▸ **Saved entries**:
»»
(** Every query of a request by [u] on [n]. *)
Lemma query_sim_step db w w' db' :
  db_wf db -> is_Some (users db !! u) -> is_Some (news db !! n) -> w_user w = u -> w_news w = n ->
  (forall k, w_phase w = AtDelete k -> pending_ok u n db k) ->
  worker_step db w = Some (w', db') -> query_sim db w db' w'.
Proof.
  intros Hwf HU HN Hu Hn Hdel. unfold worker_step. rewrite Hu, Hn.
  destruct (w_phase w) eqn:Hp; try done.
  - apply query_sim_get; auto.
  - apply query_sim_create; auto.
  - apply query_sim_get; auto.
  - apply query_sim_delete; auto.
  - intros [= <- <-]. by apply query_sim_read; rewrite ?Hp.
Qed.

End Simulation.

Section Pools.
Variable (u : nat) (n : N).

(** The other requests' abstract phases after a query. *)
Lemma abs_phases_after db db' (ws : list Worker) :
  (forall j w k, ws !! j = Some w -> w_phase w = AtDelete k -> pending_ok u n db k) ->
  live_after u n db db' ->
  (fun w => abs_phase u n db' (w_phase w)) <$> ws =
    if arow u n db && negb (arow u n db') then kill <$> ((fun w => abs_phase u n db (w_phase w)) <$> ws)
    else (fun w => abs_phase u n db (w_phase w)) <$> ws.
Proof.
  intros Hdel Hlive.
  destruct (arow u n db && negb (arow u n db')) eqn:E; [rewrite <-list_fmap_compose|];
    apply list_fmap_ext; intros j w Hj; unfold compose, abs_phase;
    destruct (w_phase w) eqn:Hp; try done; by rewrite (Hlive k), E by eauto.
Qed.

Lemma pending_ok_mono db db' k :
  pending_ok u n db k -> next_like db <= next_like db' -> rows_below db db' -> pending_ok u n db' k.
Proof. intros [Hk Hm] Hle Hb. split; [lia|]. intros l Hl. by apply Hm, Hb. Qed.

(** One query of worker [i] of a pool of requests by [u] on [n] keeps
    [race_inv], and is the abstract step of its abstract phase. *)
Lemma race_step db ws i w w' db' :
  race_inv u n (db, ws) -> ws !! i = Some w -> worker_step db w = Some (w', db') ->
  race_inv u n (db', <[i := w']> ws) /\
  aphase_step (arow u n db) (abs_phase u n db (w_phase w)) = Some (abs_phase u n db' (w_phase w'), arow u n db') /\
  abs u n (db', <[i := w']> ws) =
    (arow u n db', <[i := abs_phase u n db' (w_phase w')]>
      (if arow u n db && negb (arow u n db') then kill <$> (abs u n (db, ws)).2 else (abs u n (db, ws)).2)).
Proof.
  intros [Hwf HU HN Hws Hdel Hcr] Hi Hs. simpl in *.
  destruct (Hws i w Hi) as [Hu Hn].
  destruct (query_sim_step u n db w w' db') as (Ha & Hu' & Hn' & Hd' & Eu & En & Hle & Hlive & Hb);
    eauto.
  split; [|split; [done|]].
  - split; simpl; [by eapply worker_step_wf|by rewrite Eu|by rewrite En| | |].
    + intros j x. rewrite list_lookup_insert_Some. intros [(<- & <- & _)|(_ & Hj)]; eauto.
    + intros j x k. rewrite list_lookup_insert_Some.
      intros [(<- & <- & _)|(_ & Hj)] Hp; eauto using pending_ok_mono.
    + intros j x e. rewrite list_lookup_insert_Some.
      intros [(<- & <- & _)|(_ & Hj)] Hp; eauto using worker_step_crash.
  - unfold abs. simpl. rewrite list_fmap_insert. simpl. by rewrite (abs_phases_after db db') by done.
Qed.

(** Every step of a pool of requests by [u] on [n] is a step of its
    abstraction, and keeps [race_inv]. *)
Lemma race_sim s s' :
  race_inv u n s -> pool_step s s' -> race_inv u n s' /\ abs u n s' ∈ apool_succs (abs u n s).
Proof.
  intros Hinv Hstep. inversion Hstep as [db ws i w w' db' Hi Hs]; subst.
  destruct (race_step db ws i w w' db' Hinv Hi Hs) as (Hinv' & Ha & ->). split; [done|].
  apply apool_succs_intro with (abs_phase u n db (w_phase w)); [|done].
  unfold abs. cbn [fst snd]. by rewrite list_lookup_fmap, Hi.
Qed.

Lemma race_rtc s s' :
  race_inv u n s -> rtc pool_step s s' ->
  race_inv u n s' /\ rtc (fun a b => b ∈ apool_succs a) (abs u n s) (abs u n s').
Proof.
  intros Hinv Hr. revert Hinv. induction Hr as [s|s s1 s' Hstep _ IH]; intros Hinv; [done|].
  destruct (race_sim s s1) as [Hinv1 Ha]; [done..|].
  destruct (IH Hinv1) as [? ?]. split; [done|]. by eapply rtc_l.
Qed.

(** A turn of a request is the abstract turn. *)
Lemma abs_step_worker i s :
  race_inv u n s -> race_inv u n (step_worker i s) /\ abs u n (step_worker i s) = astep_worker i (abs u n s).
Proof.
  destruct s as [db ws]. intros Hinv. unfold step_worker, astep_worker. simpl.
  rewrite list_lookup_fmap. destruct (ws !! i) as [w|] eqn:Hi; simpl; [|done].
  destruct (worker_step db w) as [[w' db']|] eqn:Hs.
  - destruct (race_step db ws i w w' db' Hinv Hi Hs) as (Hinv' & Ha & Habs).
    split; [done|]. rewrite Habs. simpl. by rewrite Ha.
  - split; [done|]. apply worker_step_None, phase_measure_done in Hs.
    by destruct (w_phase w).
Qed.

(** A schedule of turns is the abstract schedule. *)
Lemma abs_run_schedule sched s :
  race_inv u n s ->
  race_inv u n (run_schedule sched s) /\ abs u n (run_schedule sched s) = arun_schedule sched (abs u n s).
Proof.
  revert s. induction sched as [|i sched IH]; intros s Hinv; [done|].
  unfold run_schedule, arun_schedule. cbn [foldl].
  destruct (abs_step_worker i s Hinv) as [Hinv1 <-]. by apply IH.
Qed.

(** What the abstraction keeps of a pool. *)
Lemma abs_answers s : aanswers (abs u n s) = toggle_answers s.
Proof.
  unfold aanswers, abs, toggle_answers. simpl. rewrite <-list_fmap_compose.
  apply list_fmap_ext. intros j w _. unfold compose, abs_phase. by destruct (w_phase w).
Qed.

Lemma abs_done s : pool_done s -> apool_done (abs u n s).
Proof.
  unfold pool_done, apool_done, abs. simpl. intros H. apply Forall_fmap.
  eapply Forall_impl; [exact H|]. intros w. unfold compose, abs_phase. by destruct (w_phase w).
Qed.

Lemma abs_row s : (abs u n s).1 = false -> pool_rows u n s = 0.
Proof. unfold abs, arow, pool_rows. simpl. intros H%bool_decide_eq_false. lia. Qed.

Lemma abs_rows s : race_inv u n s -> pool_rows u n s = if (abs u n s).1 then 1 else 0.
Proof.
  intros Hinv. unfold abs, arow, pool_rows. simpl.
  destruct (like_get_spec s.1 u n (ri_wf _ _ _ Hinv)) as [[_ ->]|(_ & _ & _ & _ & _ & ->)]; done.
Qed.

Lemma done_abs s : apool_done (abs u n s) -> pool_done s.
Proof.
  unfold pool_done, apool_done, abs. simpl. intros H%Forall_fmap.
  eapply Forall_impl; [exact H|]. intros w. unfold compose, abs_phase. by destruct (w_phase w).
Qed.

(** A request the abstraction sees crashed answered HTTP 500 with the
    [IntegrityError] of [get_or_create]. *)
Lemma abs_crashed s i :
  race_inv u n s -> (abs u n s).2 !! i = Some ACrashed -> responses s !! i = Some (Some (Err IntegrityError)).
Proof.
  intros Hinv. unfold abs, responses. cbn [fst snd]. change (map ?f ?l) with (f <$> l). rewrite !list_lookup_fmap.
  destruct (s.2 !! i) as [w|] eqn:Hi; simpl; [|done]. unfold abs_phase.
  destruct (w_phase w) eqn:Hp; intros; simplify_eq/=.
  by rewrite (ri_crash _ _ _ Hinv i w e Hi Hp).
Qed.

End Pools.

(** Requests by [u] on [n] that have not run yet. *)
Lemma race_inv_start db u n (ts : list Z) :
  db_wf db -> is_Some (users db !! u) -> is_Some (news db !! n) ->
  race_inv u n (concurrent_toggles db u n ts).
Proof.
  intros Hwf HU HN. unfold concurrent_toggles. split; simpl; try done; intros j w; rewrite list_lookup_fmap;
    destruct (ts !! j); intros; simplify_eq/=; done.
Qed.

(** ** Two toggles from no row *)

(** C8: two toggles racing from no row (spec, section 4.2), on every
    database.  When a user who has no Like row for an article sends two
    toggles at once, in every interleaving of their queries neither
    request fails, exactly one answers [liked = true] (its create won)
    and the other [liked = false] (it found that row and deleted it), and
    the user is left with no row, as in either serial order. *)
Theorem double_toggle_one_create db u n t1 t2 s' :
  db_wf db -> is_Some (users db !! u) -> is_Some (news db !! n) ->
  count_where (like_matches u n) (likes db) = 0 ->
  rtc pool_step (concurrent_toggles db u n [t1; t2]) s' -> pool_done s' ->
  toggle_answers s' ∈ [[Some true; Some false]; [Some false; Some true]] /\ pool_rows u n s' = 0.
Proof.
  intros Hwf HU HN Hc Hr Hd.
  destruct (race_rtc u n _ _ (race_inv_start db u n [t1; t2] Hwf HU HN) Hr) as [_ Ha].
  assert (H0 : abs u n (concurrent_toggles db u n [t1; t2]) = (false, [AGet; AGet])).
  { unfold abs, arow, concurrent_toggles. simpl. by rewrite bool_decide_eq_false_2 by lia. }
  rewrite H0 in Ha.
  destruct (explore_check apool_succs apool_measure apool_succs_decrease
    (fun a => apool_done a -> aanswers a ∈ [[Some true; Some false]; [Some false; Some true]] /\ a.1 = false)
    (false, [AGet; AGet]) 10) with (abs u n s') as [Hans Hrow];
    [vm_compute; lia|apply (bool_decide_eq_true_1 (Forall _ _)); vm_compute; reflexivity|done|by apply abs_done|].
  rewrite <-(abs_answers u n). split; [done|]. by apply (abs_row u n).
Qed.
««
▸ **YOUR INSTRUCTIONS**: Whenever the string "kill" shows up in a line of the entries, copy that line.

▸ **EXPECTED OUTPUT**:
    if arow u n db && negb (arow u n db') then kill <$> ((fun w => abs_phase u n db (w_phase w)) <$> ws)
      (if arow u n db && negb (arow u n db') then kill <$> (abs u n (db, ws)).2 else (abs u n (db, ws)).2)).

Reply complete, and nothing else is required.